Another critical aspect of a detector circuit involves the conversion of the pulse generated by a Geiger–Müller tube (GMT) down to a usable level used by the logic circuit. At the juncture where the high-value resistor ~10M and GMT connect in series, a voltage drop will occur with regards to ground. At this point a low-value capacitor ~20pF is coupled to the input of an Inverting Schmitt Trigger which has been bias High (1) with another high value resistor ~100K at the logic circuits supply voltage +3.3V meaning the output of the Schmitt Trigger will be Low (0). When the negative pulse of the GMT is seen by the Schmitt Trigger it will register as Low (0) and and the output will be High (1), for the duration negative traveling transition.

Pulse shaping green is raw GMT the yellow outputGMT Pulse Shaping output 3.3V Positive GMT input -100V

Another aspect of the a cosmic ray detector measuring a coincidence of pulses from the two GMT. Now that we have logic level pulses it is a simple matter of using an AND Gate.

Basic overview of coincidence detection between two GMT – all designs in KiCAD

Named a “coincidence circuit” this invention emerged in the 1930s, courtesy of Bruno Rossi, an Italian experimental physicist captivated by the mysteries of Cosmic Rays. Motivated by a desire for a more practical and dependable method of measuring these phenomena, Although this idea may seem simple Rossi’s invention marked a significant advancement and not just in cosmic ray detection.

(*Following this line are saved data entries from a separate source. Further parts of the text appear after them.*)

Lemma dispatch_new (c : conn) h buf (f : handler S) u (s : rpcs) b m st' m' :
  u_unpack_req_header (unmarshall_of buf) = Ok (h, u) -> u_ok u = true ->
  (rq_srv_nonce h = 0 \/ rq_srv_nonce h = nonce_ s) -> 0 < rq_clt_nonce h ->
  procs s !! rq_proc h = Some f ->
  (checkduplicate_and_update (window_of s (rq_clt_nonce h))
     (u32 (rq_xid h)) (u32 (rq_xid_rep h))).1 = NEW ->
  cn_dead c = false -> 0 <= b ->
  f u new_marshall (app s) = Ok ((b, m), st') ->
  m_pack_reply_header (ReplyHeader (rq_xid h) b) m = Ok (tt, m') ->
  exists s', dispatch c buf s = Ok ([(c, m_pdu m')], s') /\ app s' = st' /\
    served (rq_clt_nonce h) (u32 (rq_xid h)) s s'.
Proof.
  intros Hh Hok Hsrv Hclt Hproc Hnew Hdead Hb Hf Hm'.
  destruct (dispatch_start_new c h buf f u s) as (s1 & E1 & A1 & V1); try done.
  unfold dispatch. rewrite (bind_ok _ _ _ _ _ E1). cbv beta iota.
  rewrite (bind_ok _ _ s1 s1 s1 eq_refl).
  assert (exists s2, (if counting_ s1 =? 0 then mret tt
    else modS (updatestat (rq_proc h))) s1 = Ok (tt, s2) /\ app s2 = app s /\
    served (rq_clt_nonce h) (u32 (rq_xid h)) s1 s2) as (s2 & E2 & A2 & V2).
  { destruct (counting_ s1 =? 0); eexists; (split; [reflexivity|]; split; [done|]);
      by apply served_same. }
  rewrite (bind_ok _ _ _ _ _ E2). rewrite (bind_ok _ _ s2 s2 s2 eq_refl).
  erewrite (bind_ok _ _ s2) by (rewrite A2, Hf; reflexivity). cbv beta iota.
  rewrite (bind_ok _ _ s2 tt _ eq_refl).
  destruct (dispatch_finish_ok c h b m m' (upd_app st' s2)) as (s3 & E3 & A3 & V3);
    try done.
  rewrite (bind_ok _ _ _ _ _ E3). exists s3. split; [done|]. split; [by rewrite A3|].
  eapply served_trans; [exact V1|]. eapply served_trans; [exact V2|].
  apply (served_trans _ _ _ (upd_app st' s2)); [by apply served_same | exact V3].
Qed.

(** One request and its reply, with all that the server changes. *)
Lemma rpc_exchange (c : conn) (h : req_header) (a : args ps) (s : rpcs) b r st' :
  req_header_valid h -> args_valid ps a -> fits (args_wire ps a) ->
  (rq_srv_nonce h = 0 \/ rq_srv_nonce h = nonce_ s) -> 0 < rq_clt_nonce h ->
  procs s !! rq_proc h = Some (reg_fn ps cr meth) ->
  (checkduplicate_and_update (window_of s (rq_clt_nonce h))
     (u32 (rq_xid h)) (u32 (rq_xid_rep h))).1 = NEW ->
  cn_dead c = false ->
  meth a (app s) = Ok ((b, r), st') -> 0 <= b < 2 ^ 31 -> c_valid cr r -> fits (c_wire cr r) ->
  exists m req reply s' u u',
    marshall_args ps a new_marshall = Ok (tt, m) /\ request_pdu h m = Ok req /\
    dispatch c req s = Ok ([(c, reply)], s') /\ app s' = st' /\
    served (rq_clt_nonce h) (u32 (rq_xid h)) s s' /\
    u_unpack_reply_header (unmarshall_of reply) = Ok (ReplyHeader (rq_xid h) b, u) /\ u_ok u = true /\
    c_get cr (u_take_in u) = Ok (r, u') /\ u_okdone u' = true.
Proof.
  intros Hh Hv Hf Hsrv Hclt Hproc Hnew Hdead Hm Hb Hr Hfr.
  destruct (request_arrives ps Hps h a Hh Hv Hf) as (m & req & u & Em & Ereq & Hun & Hfit & Ho & Hd).
  edestruct (reg_fn_ok a u) as (mr & Ef & Amr); [done | done | done | exact Hd | exact Hm | done | done |].
  destruct (reply_pdu_ok (ReplyHeader (rq_xid h) b) (c_wire cr r) mr) as (m' & a4 & gap & Em' & Hp & Ha4 & Hg);
    [done..|].
  edestruct (dispatch_new c h req) as (s' & Hdi & Happ & Hsv); [exact Hun | done | done | done |
    exact Hproc | done | done | apply Hb | exact Ef | exact Em' |].
  destruct (read_reply cr r (ReplyHeader (rq_xid h) b) a4 gap (m_pdu m')) as (u1 & u' & Hu1 & Huo & Hu2 & Hu3);
    try done; [apply Hh | unfold in_s; simpl; lia | |].
  { unfold fits in Hfr. rewrite header_sz in Hfr.
    rewrite Hp, !length_app, length_reply_wire. unfold INT_MAX. lia. }
  exists m, req, (m_pdu m'), s', u1, u'. by split_and!.
Qed.

(** C8. Remote calls are transparent: marshalling the arguments of a call,
    dispatching the request at the server and unmarshalling the reply at the
    client gives the status and the value of one run of the registered method,
    and leaves the server's state as that run does. *)
Theorem rpc_transparent (c : conn) (h : req_header) (a : args ps) (s : rpcs) b r st' :
  req_header_valid h -> args_valid ps a -> fits (args_wire ps a) ->
  (rq_srv_nonce h = 0 \/ rq_srv_nonce h = nonce_ s) -> 0 < rq_clt_nonce h ->
  procs s !! rq_proc h = Some (reg_fn ps cr meth) ->
  (checkduplicate_and_update (window_of s (rq_clt_nonce h))
     (u32 (rq_xid h)) (u32 (rq_xid_rep h))).1 = NEW ->
  cn_dead c = false ->
  meth a (app s) = Ok ((b, r), st') -> 0 <= b < 2 ^ 31 -> c_valid cr r -> fits (c_wire cr r) ->
  exists m req reply s' u u',
    marshall_args ps a new_marshall = Ok (tt, m) /\ request_pdu h m = Ok req /\
    dispatch c req s = Ok ([(c, reply)], s') /\ app s' = st' /\
    u_unpack_reply_header (unmarshall_of reply) = Ok (ReplyHeader (rq_xid h) b, u) /\
    c_get cr (u_take_in u) = Ok (r, u') /\ u_okdone u' = true.
Proof.
  intros Hh Hv Hf Hsrv Hclt Hproc Hnew Hdead Hm Hb Hr Hfr.
  destruct (rpc_exchange c h a s b r st') as (m & req & reply & s' & u & u' & ?); try done.
  exists m, req, reply, s', u, u'. naive_solver.
Qed.
End dispatch_call.

(** A server whose method 7 adds its argument to a counter and returns it. *)
Section sample.
#[local] Existing Instance zero_mem.

Definition sample_params : list param := [Param Z c_s32].
Definition sample_meth (a : args sample_params) : M Z (Z * Z) :=
  fun n => Ok ((0, n + fst a), n + fst a).
Definition sample_server : @rpcs Z :=
  Rpcs 99 0 0 ∅ {[7 := reg_fn sample_params c_s32 sample_meth]} ∅ ∅ 10.
Definition sample_conn : conn := Conn 4 0 0 false.
Definition sample_header : req_header := ReqHeader 1 7 55 99 0.

Lemma sample_params_ok : ParamsOk sample_params.
Proof. unfold ParamsOk. constructor; [apply c_s32_ok | constructor]. Qed.

Lemma rpc_transparent_witness : exists m req reply s' u u',
  marshall_args sample_params (5, tt) new_marshall = Ok (tt, m) /\
  request_pdu sample_header m = Ok req /\
  dispatch sample_conn req sample_server = Ok ([(sample_conn, reply)], s') /\
  app s' = 15 /\
  u_unpack_reply_header (unmarshall_of reply) = Ok (ReplyHeader 1 0, u) /\
  c_get c_s32 (u_take_in u) = Ok (15, u') /\ u_okdone u' = true.
Proof.
  refine (rpc_transparent sample_params c_s32 sample_params_ok sample_meth
    sample_conn sample_header (5, tt) sample_server 0 15 15
    _ _ _ _ _ _ _ _ _ _ _ _).
  - unfold req_header_valid, in_s, in_u; simpl; lia.
  - simpl; unfold in_s; lia.
  - unfold fits; rewrite header_sz; vm_compute; reflexivity.
  - by right.
  - simpl; lia.
  - apply lookup_singleton_eq.
  - reflexivity.
  - reflexivity.
  - reflexivity.
  - lia.
  - simpl; unfold in_s; lia.
  - unfold fits; rewrite header_sz; vm_compute; reflexivity.
Defined.
End sample.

The main concept behind a ‘coincidence circuit‘ in signal processing is that if a detector identifies a signal pulse amidst the random noise pulses inherent in the detector and environment, there is a certain probability that the detected pulse is actually a noise pulse. However, if two detectors simultaneously detect the same signal pulse, the probability that it is a noise pulse in both detectors is statistically squared. The rate of background radiation in most locations is very low, only a few counts per minute, but with the addition of shielding, this rate is further reduced. Consequently, the likelihood of coincidence detection being cosmic ray muons rather than background radiation is significantly increased.

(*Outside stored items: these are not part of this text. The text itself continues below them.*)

Lemma step_numbered s s' : sys_step s s' -> numbered s -> numbered s'.
Proof.
  intros Hst [Hn Hr]. destruct Hst; split; simpl; try done;
    try (constructor; [|exact Hr]); try (eapply client_number_kept; [|exact Hn]).
  all: try match goal with E : call1_begin _ _ = inr _ |- _ => unfold call1_begin in E end;
    try match goal with E : got_pdu _ _ = Ok _ |- _ => unfold got_pdu in E end;
    try match goal with E : call1_end _ _ _ _ = Some _ |- _ => unfold call1_end in E end;
    unfold cancel_calls, bind_end; repeat case_match; simplify_eq; done.
Qed.

Lemma inv_init rnd lossy : sys_inv (Sys (new_rpcc true rnd lossy) [] [] [] [] []).
Proof.
  split; simpl; try done.
  - split; [done|]. repeat constructor; lia.
  - apply window_inv_nil.
  - intros r Hin. by apply elem_of_nil in Hin.
  - intros x b Hin. by apply elem_of_nil in Hin.
  - intros b Hin. by apply elem_of_nil in Hin.
Qed.

Lemma reach_inv rnd lossy s : 0 < rnd < 2 ^ 31 -> sys_reach rnd lossy s -> numbered s /\ sys_inv s.
Proof.
  intros Hrnd. induction 1 as [|s s' _ [Hn IH] Hst Hlen]; [split; [split; [cbn; rewrite u32_in; unfold in_u; lia|constructor]|apply inv_init]|].
  split; [by eapply step_numbered|]. destruct Hn as [_ Hn]. rewrite Forall_forall in Hn.
  destruct Hst; [by eapply inv_begin | | by eapply inv_oldserver
    | | by eapply inv_reply | by eapply inv_end | by apply inv_cancel | by apply inv_bound].
  - apply inv_request; [done|done| |done].
    match goal with E : window_verdict _ _ = _ |- _ => unfold window_verdict in E;
      rewrite (proj2 (Z.eqb_neq _ _)) in E; [exact E|] end.
    intros Hz. enough (0 < rq_clt_nonce h) by lia. by apply Hn.
  - unfold window_record. rewrite (proj2 (Z.ltb_lt _ _)) by auto. by eapply inv_finish.
Qed.

(** C2. End-to-end at-most-once: in every run of a client whose number is not 0, the
    server and a network that loses, duplicates, delays and reorders messages, with
    fewer than 2^32 - 1 calls, no call is executed twice, and a call that completed
    without an error at the client was executed, its result being the reply its
    execution produced. *)
Theorem exactly_once_on_success (rnd lossy : Z) (s : sys) :
  0 < rnd < 2 ^ 31 -> sys_reach rnd lossy s ->
  NoDup (s_exec s) /\
  forall xid ca, calls (s_clt s) !! xid = Some ca -> ca_done ca = true -> 0 <= ca_intret ca ->
    u32 xid ∈ s_exec s /\
    exists b u, (u32 xid, b) ∈ s_fin s /\
      u_unpack_reply_header (unmarshall_of b) = Ok (ReplyHeader xid (ca_intret ca), u) /\
      ca_un ca = Some (u_take_in u).
Proof.
  intros Hrnd Hr. destruct (reach_inv _ _ _ Hrnd Hr) as [_ Hi]. split; [apply Hi|].
  intros xid ca Hk Hd Hret. destruct (si_calls _ Hi _ _ Hk) as (_ & _ & Hc).
  destruct (Hc Hd Hret) as (b & u & Hin & Hu & Hun).
  split; [by apply (si_fin _ Hi _ b) | eauto].
Qed.

End system.

(** A run: one call that is begun, delivered twice, executed and answered. *)
Section sample_run.
#[local] Existing Instance zero_mem.

Definition run_reply : bytes :=
  replicate 4 x00 ++ reply_wire (ReplyHeader 1 0) ++ replicate 12 x00 ++ be32 42.

Definition run_bound : sys :=
  Sys (bind_end 0 9 (new_rpcc true 5 0)) [] [] [] [] [].
Definition run_begun : sys :=
  match call1_begin 7 (s_clt run_bound) with
  | inr (h, c) => Sys c [h] [] [] [] []
  | inl _ => run_bound
  end.
Definition run_executing : sys :=
  Sys (s_clt run_begun) (s_reqs run_begun) [Reply 1 false []] [1] [] [].
Definition run_finished : sys :=
  Sys (s_clt run_begun) (s_reqs run_begun) [Reply 1 true run_reply] [1] [(1, run_reply)] [run_reply].
Definition run_done : sys :=
  match got_pdu run_reply (s_clt run_begun) with
  | Ok (_, c) => Sys c (s_reqs run_begun) [Reply 1 true run_reply] [1] [(1, run_reply)] [run_reply]
  | Crash _ => run_finished
  end.

Lemma run_reply_ok : is_reply run_reply (ReplyHeader 1 0).
Proof. eexists; split; vm_compute; reflexivity. Qed.

Lemma run_done_reach : sys_reach 5 0 run_done.
Proof.
  assert (sys_reach 5 0 run_bound) as R1
    by (eapply reach_step; [apply reach_init | apply (SBound 0 9) | vm_compute; reflexivity]).
  assert (sys_reach 5 0 run_begun) as R2
    by (eapply reach_step; [exact R1 | by apply (SBegin 7) | vm_compute; reflexivity]).
  assert (sys_reach 5 0 run_executing) as R3
    by (eapply reach_step; [exact R2 | | vm_compute; reflexivity];
        apply (SRequest (ReqHeader 1 7 5 9 0) NEW _ [] run_begun); [left | reflexivity | set_solver]).
  assert (sys_reach 5 0 run_executing) as R4
    by (eapply reach_step; [exact R3 | | vm_compute; reflexivity];
        apply (SRequest (ReqHeader 1 7 5 9 0) INPROGRESS _ [] run_executing);
          [left | reflexivity | set_solver]).
  assert (sys_reach 5 0 run_finished) as R5
    by (eapply reach_step; [exact R4 | | vm_compute; reflexivity];
        apply (SFinish (ReqHeader 1 7 5 9 0) 0 run_reply run_executing);
          [left | left | apply run_reply_ok]).
  eapply reach_step; [exact R5 | | vm_compute; reflexivity].
  apply (SReply run_reply (s_clt run_done) run_finished); [left | vm_compute; reflexivity].
Qed.

Lemma exactly_once_on_success_witness :
  sys_reach 5 0 run_done /\ NoDup (s_exec run_done) /\
  exists ca, calls (s_clt run_done) !! 1 = Some ca /\ ca_done ca = true /\
    1 ∈ s_exec run_done.
Proof.
  split; [apply run_done_reach|].
  destruct (exactly_once_on_success 5 0 run_done ltac:(lia) run_done_reach) as [Hn Hc].
  split; [exact Hn|].
  destruct (calls (s_clt run_done) !! 1) as [ca|] eqn:E; [|vm_compute in E; discriminate].
  exists ca. split; [done|].
  assert (ca_done ca = true /\ 0 <= ca_intret ca) as [Hd Hr]
    by (vm_compute in E; injection E as <-; split; [reflexivity | simpl; lia]).
  split; [done|]. by destruct (Hc 1 ca E Hd Hr) as [? _].
Defined.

Coincidence detection and shielding to identify cosmic ray muons

Shielding in a Cosmic Ray Muon Detector
Use non-ferrous, non-magnetic metals to avoid the potential of deflecting charged particals. Lead, Aluminum, or Copper being viable options. Copper, in particular, is a favorable choice due to its ease of workability, readily available in many tube diameters, electrical conductivity reducing radio frequency interference (RFI), and lower toxicity than lead.

Pipecutter and Copper Tubing

Shielding is mainly used to increase the statistical difference of noise in the coincidence circuit. With 2 main aims: 1) To differentiate the noise within each Geiger–Müller tube due to natural radioactive decay in matter e.g. gasses, glass and metals surrounding the detector and materials used to manufacture Geiger–Müller tube. 2) Cosmic Ray muons start with very high energy and speed, having the capacity to ionise many atoms before their energy is exhausted. Shielding in combination with the coincidence circuit helps to differentiate between slow moving particles from background radiation and muons which will pass through any shielding applied.

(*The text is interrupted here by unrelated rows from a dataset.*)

(** A call leaves the clients bound, with one identifier less. *)
Lemma call_good {R} (ps : list param) (cr : codec R) (Hps : ParamsOk ps) `{!CodecOk cr} (meth : args ps -> M unit (Z * R))
    L n w srv i proc a r0 b r :
  good L n w srv -> i ∈ L -> 1 <= n -> proc <> rpc_const.bind -> in_s 32 proc ->
  procs srv !! proc = Some (reg_fn ps cr meth) ->
  args_valid ps a -> fits (args_wire ps a) -> meth a tt = Ok ((b, r), tt) -> 0 <= b < 2 ^ 31 ->
  c_valid cr r -> fits (c_wire cr r) ->
  exists w' srv', client_call c cr ps i proc a r0 w = Ok ((b, r), w') /\ good L (n - 1) w' srv' /\ nonce_ srv' = nonce_ srv.
Proof.
  intros Hg Hi Hn Hp Hp' Hproc Hv Hf Hm Hb Hr Hfr. destruct (gd_linked _ _ _ _ Hg i Hi) as (clt & Hclt & Hl & Hx).
  pose proof (gd_nonce _ _ _ _ Hg).
  assert (meth a (app srv) = Ok ((b, r), tt)) as Hm' by (by destruct (app srv)).
  destruct (linked_call ps cr Hps meth c proc a r0 clt srv b r tt) as (srv' & E & Ea & Hl' & Hs); try done.
  { unfold in_u. lia. }
  { lia. }
  unfold client_call. rewrite Hclt, (gd_server _ _ _ _ Hg), E. eexists _, srv'. split; [reflexivity|].
  split; [|apply (sv_nonce _ _ _ _ Hs)].
  assert (forall j cj, j ∈ L -> <[i := called clt]> (clients w) !! j = Some cj ->
    exists cj0, clients w !! j = Some cj0 /\ clt_nonce cj0 = clt_nonce cj) as Hsame.
  { intros j cj Hj. destruct (decide (i = j)) as [<-|Hij].
    - rewrite list_lookup_insert_eq by (by eapply lookup_lt_Some). intros [= <-]. eauto.
    - rewrite list_lookup_insert_ne by done. eauto. }
  split; cbn [server clients].
  - done.
  - rewrite length_insert. apply (gd_len _ _ _ _ Hg).
  - destruct (gd_reg _ _ _ _ Hg). pose proof (sv_nonce _ _ _ _ Hs) as Hnn. pose proof (sv_procs _ _ _ _ Hs) as Hpp.
    split; by rewrite ?Hnn, Hpp.
  - by rewrite (sv_nonce _ _ _ _ Hs).
  - intros j Hj. destruct (decide (i = j)) as [<-|Hij].
    + exists (called clt). rewrite list_lookup_insert_eq by (by eapply lookup_lt_Some). split_and!; [done..|]. cbn. lia.
    + destruct (gd_linked _ _ _ _ Hg j Hj) as (cj & Hcj & Hlj & Hxj). exists cj. rewrite list_lookup_insert_ne by done.
      split_and!; [done| |lia]. eapply linked_served; [done|exact Hs|]. intros Heq.
      exact (gd_apart _ _ _ _ Hg j i cj clt Hj Hi (not_eq_sym Hij) Hcj Hclt Heq).
  - intros j k cj ck Hj Hk Hjk Hcj Hck. destruct (Hsame j cj Hj Hcj) as (cj0 & Hcj0 & <-).
    destruct (Hsame k ck Hk Hck) as (ck0 & Hck0 & <-).
    exact (gd_apart _ _ _ _ Hg j k cj0 ck0 Hj Hk Hjk Hcj0 Hck0).
  - intros k Hk. rewrite (sv_other _ _ _ _ Hs).
    + apply (gd_known _ _ _ _ Hg). intros j cj Hj Hcj. destruct (decide (i = j)) as [<-|Hij].
      * simplify_eq. apply (Hk i (called clt)); [done|]. by rewrite list_lookup_insert_eq by (by eapply lookup_lt_Some).
      * apply (Hk j cj); [done|]. by rewrite list_lookup_insert_ne.
    + intros ->. apply (Hk i (called clt)); [done| |done]. by rewrite list_lookup_insert_eq by (by eapply lookup_lt_Some).
Qed.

Geiger–Müller tubes enclosed in pollished copper tube with 3D printed end caps

It is very easy to shield detectors from Alfa radiation, which is most common in our environment. Beta radiation can be stopped with conductive metals like aluminum or copper. Gamma radiation being very penetrative is difficult to filter, however it occurs at very low count rates, random times and directions. Consequently this noise is very low compared to Cosmic Ray muons and so can be relativelly ignored.